Exercise details: Once you reach the line containing "Create : option time.Duration;" in the entries below, write out that line and each one after it down to the line containing "End pluginsdk.", exactly and with nothing added.

### Supplied data ###

(** ** os.ExpandEnv *)

Definition isShellSpecialVar (c : ascii) : bool := bool_decide (code c ∈ [42; 35; 36; 64; 33; 63; 45]) || is_digit c.
Definition isAlphaNum (c : ascii) : bool :=
  bool_decide (code c = 95) || is_digit c || bool_decide (97 <= code c <= 122) || bool_decide (65 <= code c <= 90).
Fixpoint index_brace (s : string) : option nat :=
  match s with
  | EmptyString => None
  | String c t => if bool_decide (code c = 125) then Some O else S <$> index_brace t
  end.
Fixpoint span_alnum (s : string) : nat :=
  match s with String c t => if isAlphaNum c then S (span_alnum t) else O | EmptyString => O end.
(** The name after a dollar sign and how many bytes it takes. *)
Definition getShellName (s : string) : string * nat :=
  match s with
  | EmptyString => (EmptyString, O)
  | String c t =>
      if bool_decide (code c = 123) then
        match t with
        | String d (String e _) =>
            if isShellSpecialVar d && bool_decide (code e = 125) then (str1 d, 3%nat)
            else match index_brace t with None => (EmptyString, 1%nat) | Some O => (EmptyString, 2%nat) | Some i => (take_str i t, S (S i)) end
        | _ => match index_brace t with None => (EmptyString, 1%nat) | Some O => (EmptyString, 2%nat) | Some i => (take_str i t, S (S i)) end
        end
      else if isShellSpecialVar c then (str1 c, 1%nat)
      else let n := span_alnum s in (take_str n s, n)
  end.

(** os.Expand: a dollar sign without a name stays, bad syntax is eaten, a last dollar sign
    stays. Every round takes a byte; the fuel is the length of the text. *)
Fixpoint expand_fuel (fuel : nat) (mapping : string -> string) (s : string) : string :=
  match fuel, s with
  | O, _ | _, EmptyString => EmptyString
  | S n, String c t =>
      if bool_decide (code c = 36) && negb (bool_decide (t = EmptyString)) then
        let '(name, w) := getShellName t in
        (if bool_decide (name = EmptyString) then (if bool_decide (w = O) then str1 c else EmptyString) else mapping name)
        +:+ expand_fuel n mapping (drop_str w t)
      else String c (expand_fuel n mapping t)
  end.
Definition Expand (mapping : string -> string) (s : string) : string := expand_fuel (str_len s) mapping s.

(** More fuel changes nothing. *)
Lemma expand_enough m n mapping : forall s, (str_len s <= n)%nat -> (str_len s <= m)%nat -> expand_fuel n mapping s = expand_fuel m mapping s.
Proof.
  unfold str_len. revert m. induction n as [|n IH]; intros m [|c s] Hn Hm; [by destruct m | cbn in Hn; lia | by destruct m |].
  destruct m as [|m]; [cbn in Hm; lia |]. cbn [String.length] in Hn, Hm. cbn [expand_fuel].
  destruct (_ && _); [| by rewrite (IH m) by lia].
  destruct (getShellName s) as [name w]. pose proof (drop_str_len w s) as L. unfold str_len in L. by rewrite (IH m) by lia.
Qed.

Definition no_dollar (s : string) : bool := all_bytes (fun c => negb (bool_decide (code c = 36))) s.
Lemma expand_text mapping a : no_dollar a = true -> forall s, Expand mapping (a +:+ s) = a +:+ Expand mapping s.
Proof.
  unfold Expand. induction a as [|c a IH]; [done |]. cbn [no_dollar all_bytes]. intros [Hc Ha]%andb_true_iff s.
  cbn [String.append str_len String.length expand_fuel]. apply negb_true_iff in Hc. rewrite Hc. cbn. f_equal. by apply IH.
Qed.

(** A text without dollar signs is left alone. *)
Theorem os_expand_plain mapping s : no_dollar s = true -> Expand mapping s = s.
Proof. intros H. rewrite <-(append_nil_r s) at 1. rewrite expand_text by done. apply append_nil_r. Qed.
(** * KubeProvisioner: the Ec2Instance reconciler

    A shallow embedding of the controller of the Ec2Instance custom resource
    ([Reconcile]) and of the EC2 helpers it calls ([checkEC2InstanceExists],
    [createEc2Instance], [deleteEc2Instance], [helpers.DerefString]).

    The Kubernetes API server and the EC2 API are the environment.  Their
    answers are the fields of a record [Env]; the objects kept by the API
    server are a finite map that the client calls read and write; every call
    that leaves the process is recorded in a trace of [Event]s.  A Go panic
    (nil dereference, index out of range) and [os.Exit] are outcomes of their
    own, next to a normal return.  Logging is left out, except for the
    arguments a log call evaluates, since evaluating them can panic. *)

From Stdlib Require Import ZArith List.
From stdpp Require Import base gmap strings list.
Import ListNotations.

Open Scope string_scope.
Open Scope list_scope.

(** ** Go errors *)

(** An error value: one made by a client library, a Kubernetes status error
    with its reason and its HTTP code, or
    [fmt.Errorf(prefix + ": %w", wrapped)]. *)
Inductive error : Type :=
| ClientError (message : string)
| StatusError (reason : string) (code : Z) (message : string)
| Errorf (prefix : string) (wrapped : error).

(** [err.Error()] *)
Fixpoint Error (e : error) : string :=
  match e with
  | ClientError m => m
  | StatusError _ _ m => m
  | Errorf p w => p +:+ ": " +:+ Error w
  end.

(** [reasonAndCodeForError] of k8s.io/apimachinery: the reason and the code
    of the status error, looked up through wrapping; an error that is no
    status error has the unknown reason (the empty string) and the code 0. *)
Fixpoint reasonAndCodeForError (e : error) : string * Z :=
  match e with
  | ClientError _ => (EmptyString, 0%Z)
  | StatusError r c _ => (r, c)
  | Errorf _ w => reasonAndCodeForError w
  end.

(** [errors.IsNotFound] of k8s.io/apimachinery: the reason is NotFound, or
    the reason is none of the known ones and the code is 404.  [known] is
    the table [knownReasons] of that package. *)
Definition IsNotFound (known : list string) (e : error) : bool :=
  let (reason, code) := reasonAndCodeForError e in
  if String.eqb reason "NotFound" then true
  else if negb (existsb (String.eqb reason) known) && Z.eqb code 404 then true
  else false.

(** [strings.Contains] *)
Fixpoint Contains (s substr : string) : bool :=
  if String.prefix substr s then true
  else match s with
       | EmptyString => false
       | String _ s' => Contains s' substr
       end.

(** ** utils/helpers *)

Module helpers.

(** [DerefString]: a [*string] is an [option string]. *)
Definition DerefString (s : option string) : string :=
  match s with
  | Some v => v
  | None => "<nil>"
  end.

End helpers.

(** ** The custom resource (package computev1) *)

(** Modelled from the spec: the declaration of the spec type the controller
    compiles against is not among the sources (the one that is has [AmiID],
    [SSHKey], [SubNet] and no region); the fields are the ones the controller
    reads ([Spec.Region], [Spec.AMIId], [Spec.InstanceType], [Spec.KeyPair],
    [Spec.Subnet]). *)
Module Ec2InstanceSpec.
Record t : Type := Build {
  Region : string;
  AMIId : string;
  InstanceType : string;
  KeyPair : string;
  Subnet : string
}.
End Ec2InstanceSpec.

(** Modelled from the spec: the declaration of the status type the controller
    compiles against is not among the sources (the one that is has only
    [Phase], [InstanceID] and [PublicIP]); the six string fields are the
    persisted status layout, and the ones the controller writes. *)
Module Ec2InstanceStatus.
Record t : Type := Build {
  InstanceID : string;
  State : string;
  PublicIP : string;
  PrivateIP : string;
  PublicDNS : string;
  PrivateDNS : string
}.
End Ec2InstanceStatus.

(** Modelled from the spec: [computev1.CreatedInstanceInfo] is not among the
    sources; its fields are the ones [createEc2Instance] fills. *)
Module CreatedInstanceInfo.
Record t : Type := Build {
  InstanceID : string;
  State : string;
  PublicIP : string;
  PrivateIP : string;
  PublicDNS : string;
  PrivateDNS : string
}.
End CreatedInstanceInfo.

(** The resource, with the fields of the embedded [metav1.ObjectMeta] the
    controller uses.  [DeletionTimestamp] is a [*metav1.Time]; a time is the
    offset from Go's zero instant. *)
Module Ec2Instance.
Record t : Type := Build {
  Name : string;
  DeletionTimestamp : option Z;
  Finalizers : list string;
  Spec : Ec2InstanceSpec.t;
  Status : Ec2InstanceStatus.t
}.
End Ec2Instance.

(** [IsZero] of a pointer to [metav1.Time]: a nil pointer is zero. *)
Definition IsZero (t : option Z) : bool :=
  match t with
  | None => true
  | Some v => Z.eqb v 0
  end.

(** [controllerutil.RemoveFinalizer]: every occurrence goes. *)
Definition RemoveFinalizer (o : Ec2Instance.t) (finalizer : string) : Ec2Instance.t :=
  Ec2Instance.Build (Ec2Instance.Name o) (Ec2Instance.DeletionTimestamp o)
    (List.filter (fun f => negb (String.eqb f finalizer)) (Ec2Instance.Finalizers o))
    (Ec2Instance.Spec o) (Ec2Instance.Status o).

Definition finalizerName : string := "ec2instance.compute.cloud.com".

(** ** The EC2 SDK types (packages ec2 and ec2types) *)

Module InstanceState.
Record t : Type := Build { Name : string }.
End InstanceState.
(** * Terraform resources for Container App Environments and Synapse
      Workspace AAD Admins: a shallow embedding of their CRUD functions

    Sources embedded:
    - internal/services/containerapps/container_app_environment_resource.go
    - internal/services/synapse/synapse_workspace_aad_admin_resource.go

    The Go functions are written in a small state-and-exit monad over a
    [World] that holds the remote service, the log of the requests sent to
    it and the Terraform [ResourceData].  A function ends by [return] or by
    a run-time panic.

    What the two files import has no body here.  The SDK clients, the
    identifier parsers and formatters, [location.Normalize], [tags.Expand],
    [tags.Flatten] and the framework's Decode and Encode are Section
    variables, and each lemma states what it needs of them.  The one-line
    helpers (pointer helpers, the not-found tests, [MarkAsGone], [SetID])
    are written out; their comments say so.

    The file has two parts: the definitions (the embedding, the properties
    of a run, an in-memory remote with scenarios), then the lemmas. *)

From Stdlib Require Import ZArith List Lia Ascii.
From stdpp Require Import base strings gmap.
Import ListNotations.

Local Open Scope Z_scope.
Local Open Scope string_scope.

(** ** Go's [time] constants *)

Module time.
(** A [time.Duration] is an int64 count of nanoseconds. *)
Definition Duration : Type := Z.
Definition Nanosecond : Duration := 1.
Definition Microsecond : Duration := 1000 * Nanosecond.
Definition Millisecond : Duration := 1000 * Microsecond.
Definition Second : Duration := 1000 * Millisecond.
Definition Minute : Duration := 60 * Second.

Definition int64_max : Z := 2 ^ 63 - 1.
End time.

(** ** Errors

    [fmt.Errorf] is kept symbolic: the format string as written in the
    source and the arguments in order.  Errors coming out of a collaborator
    are [External]. *)

#[local] Set Warnings "-register-all".

Inductive fmt_arg (E : Type) : Type :=
| ArgString (s : string)
| ArgId (kind : string) (segments : list string)
| ArgError (err : option E).
Arguments ArgString {E} s.
Arguments ArgId {E} kind segments.
Arguments ArgError {E} err.

Inductive error : Type :=
| External (origin : string) (msg : string)
| Errorf (format : string) (args : list (fmt_arg error))
| ImportAsExistsError (resourceType : string) (id : string).

(** How a Go function leaves: [return err] or a run-time panic. *)
Inductive exit : Type :=
| Return (err : option error)
| Panic (msg : string).

Definition nil_dereference : string :=
  "runtime error: invalid memory address or nil pointer dereference".

(** ** HTTP responses *)

Module http.
Record Response : Type := { StatusCode : Z }.
Definition StatusNotFound : Z := 404.
End http.

Module response.
(** Modelled from the spec: [response.WasNotFound] belongs to
    go-azure-helpers and has no body in the embedded files; a response is
    "not found" when it is present and carries status 404. *)
Definition WasNotFound (resp : option http.Response) : bool :=
  match resp with
  | Some r => Z.eqb (http.StatusCode r) http.StatusNotFound
  | None => false
  end.
End response.

Module utils.
(** Modelled from the spec: the pointer helpers of the [utils] package have
    no body in the embedded files.  A Go pointer is an [option]; [String]
    and [Bool] take the address of their argument, the [Normalize] helpers
    are the null checks of the field flattening. *)
Definition String (s : string) : option string := Some s.
Definition Bool (b : bool) : option bool := Some b.
Definition NormalizeNilableString (p : option string) : string :=
  match p with Some s => s | None => "" end.
Definition NormaliseNilableBool (p : option bool) : bool :=
  match p with Some b => b | None => false end.

(** Modelled from the spec: [utils.ResponseWasNotFound] takes an
    [autorest.Response], a struct around a [*http.Response]. *)
Definition ResponseWasNotFound (resp : option http.Response) : bool :=
  match resp with
  | Some r => Z.eqb (http.StatusCode r) http.StatusNotFound
  | None => false
  end.
End utils.

(** ** Terraform's ResourceData *)

(** An [interface{}] holding a primitive. *)
Inductive any : Type :=
| AnyString (s : string)
| AnyBool (b : bool).

Inductive attr : Type :=
| Prim (v : any)
| Map (m : gmap string any).

#[global] Instance any_eq_dec : EqDecision any.
Proof. solve_decision. Defined.
#[global] Instance attr_eq_dec : EqDecision attr.
Proof. solve_decision. Defined.

Module pluginsdk.
(** [Id] is the serialized identifier, [attrs] what [Get] reads and [Set]
    writes, [prior] the values of the last stored state, against which
    [HasChange] compares. *)
Record ResourceData : Type := {
  Id : string;
  attrs : gmap string attr;
  prior : gmap string attr
}.

Definition SetId (id : string) (d : ResourceData) : ResourceData :=
  {| Id := id; attrs := attrs d; prior := prior d |}.

Definition Get (key : string) (d : ResourceData) : option attr :=
  attrs d !! key.

(** [d.Set(key, v)] with [v] a string. *)
Definition Set_ (key : string) (v : string) (d : ResourceData) : ResourceData :=
  {| Id := Id d;
     attrs := <[key := Prim (AnyString v)]> (attrs d);
     prior := prior d |}.

(** [d.Set(key, p)] with [p] a [*string]: a nil pointer stores the empty
    string. *)
Definition Set_ptr (key : string) (p : option string) (d : ResourceData)
  : ResourceData :=
  Set_ key (utils.NormalizeNilableString p) d.

Definition HasChange (key : string) (d : ResourceData) : bool :=
  bool_decide (prior d !! key ≠ attrs d !! key).

Record ResourceTimeout : Type := {
  Create : option time.Duration;
  Read : option time.Duration;
  Update : option time.Duration;
  Delete : option time.Duration
}.

(** Modelled from the spec: [pluginsdk.DefaultTimeout] has no body in the
    embedded files; it returns a pointer to the duration it is given. *)
Definition DefaultTimeout (tx : time.Duration) : option time.Duration :=
  Some tx.
End pluginsdk.

(** ** Types of the SDK packages the resources use

    Only the fields the two source files touch are modelled.  A Go pointer
    is an [option], [None] being nil. *)

Module systemdata.
Record SystemData : Type := {
  CreatedAt : string;
  CreatedBy : string;
  CreatedByType : string;
  LastModifiedAt : string;
  LastModifiedBy : string;
  LastModifiedbyType : string
}.
End systemdata.

Module managedenvironments.
Record ManagedEnvironmentId : Type := {
  SubscriptionId : string;
  ResourceGroupName : string;
  EnvironmentName : string
}.

Definition NewManagedEnvironmentID (subscriptionId resourceGroupName environmentName : string)
  : ManagedEnvironmentId :=
  {| SubscriptionId := subscriptionId;
     ResourceGroupName := resourceGroupName;
     EnvironmentName := environmentName |}.

Record VnetConfiguration : Type := {
  DockerBridgeCidr : option string;
  InfrastructureSubnetId : option string;
  Internal : option bool;
  PlatformReservedCidr : option string;
  PlatformReservedDnsIP : option string
}.

Record LogAnalyticsConfiguration : Type := {
  CustomerId : option string;
  SharedKey : option string
}.

Record AppLogsConfiguration : Type := {
  Destination : option string;
  LogAnalyticsConfiguration_ : option LogAnalyticsConfiguration
}.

###

Solution to this exercise:
  Create : option time.Duration;
  Read : option time.Duration;
  Update : option time.Duration;
  Delete : option time.Duration
}.

(** Modelled from the spec: [pluginsdk.DefaultTimeout] has no body in the
    embedded files; it returns a pointer to the duration it is given. *)
Definition DefaultTimeout (tx : time.Duration) : option time.Duration :=
  Some tx.
End pluginsdk.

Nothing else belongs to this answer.